Try meeting up with other solo travelers through social media. Like-minded individuals can find one another on Meetup, whose worldwide members welcome visitors to wide-ranging events such as photography walks, happy hours, and weekend skiing. Also consider joining a hospitality-exchange network, such as Servas, or CouchSurfing, its more low-key alternative.

Eating Out

I like the old-fashioned, face-to-face social media option of just saying to someone you meet, "Would you like to meet up for dinner?" Some countries have special meals that are more fun to experience with others. You could invite someone to join you for, say, a rijsttafel dinner in the Netherlands, a smörgåsbord in Scandinavia, a fondue in Switzerland, a paella feast in Spain, or a spaghetti feed in an Italian trattoria. Wondering whom to ask? People with Rick Steves guidebooks are like an extended family in Europe. My readers are on the trail of the same travel thrills, and happy to share in the adventure.

If you're going it alone, consider alternatives to formal dining. Try a self-service café, a local-style fast-food restaurant, or a small ethnic eatery. Visit a supermarket deli and get a picnic to eat in the square or a park. Get a slice of pizza from a take-out shop and munch it as you walk along, people watching and window-shopping. Eat in the members' kitchen of a hostel; you'll always have companions. Make it a potluck.

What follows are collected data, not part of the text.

(* ===== verification/CrossSpec.v ===== *)
(** * What the cross-chain contracts guarantee

    A message of another chain is executed only when it
    is proved by a header that the peers of that chain signed, and at most once for each chain named by the caller; what is
    locked stays within the limit; and where the code lets more through than it means to. *)

From S2P Require Import Prelude Codec BigInt IntValue VmValue Merkle MemDbSpec NativeData LedgerTypes Decode LedgerCodec LedgerExample LedgerSpec Program Validation ValidationSpec NativeService OntOng LinkedList GovData GovState TokenTheory TokenSpec OntSpec CrossPath CrossChain CrossLogic.

(** ** Marks of executed messages *)

Definition done_at (f : view_t) (chainID : Z) (id : list byte) : Prop := is_Some (f (done_key chainID id)).
Definition marks_kept (f f' : view_t) : Prop := forall c id, done_at f c id -> done_at f' c id.
#[export] Instance marks_kept_preorder : PreOrder marks_kept.
Proof. split; [intros f c id H; exact H | intros f g h H1 H2 c id H; auto]. Qed.

Definition no_mark (key : list byte) : Prop := forall c id, key <> done_key c id.
Lemma no_mark_upd key v f : no_mark key -> marks_kept f (upd_view key v f).
Proof. intros Hk c id H. unfold done_at. rewrite upd_view_ne by apply Hk. exact H. Qed.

A restaurant feels cheerier at noon than at night, and a maître d' is more likely to seat a solo diner (especially a woman) at a favorable table for lunch than for dinner. If you like company, eat in places so crowded and popular that you have to share a table, or ask other single travelers if they'd like to join you. Assume that many couples would enjoy a third party at their dinner table to stoke the conversation.

If you eat alone, be busy. Use the time to learn more of the language. Practice your verbal skills with the waiter or waitress (when I asked a French waiter if he had kids, he proudly showed me a picture of his twin girls). Read a guidebook, a novel, or the International New York Times. Do trip planning, draw in your journal, or scrawl a few postcards to the folks back home.

An afternoon at a café is a great way to get some writing done; for the cost of a beverage and a snack, you'll be granted more peace and privacy than at a public fountain or other open space.

At Night

Experience the magic of European cities at night. Go for a walk along well-lit streets. With gelato in hand, enjoy the parade of people, busy shops, and illuminated monuments. You'll invariably feel a sense of companionship when lots of people are around. Take advantage of the wealth of evening entertainment: concerts, movies, puppet shows, and folk dancing. Some cities offer tours after dark. You can see Paris by night on a river cruise.

During the evening, visit any café with wireless and send travel news to your friends and family. You'll find friendly answers in your inbox the next time you have the opportunity to get online.

If you like to stay in at night, get a room with a balcony overlooking a square. You'll have a front-row seat to the best show in town. Call a friend or your family (rates are cheap with an international phone card). Read novels set in the country you're visiting. Learn to treasure solitude. Go early to bed, be early to rise. Shop at a lively morning market for fresh rolls and join the locals for coffee.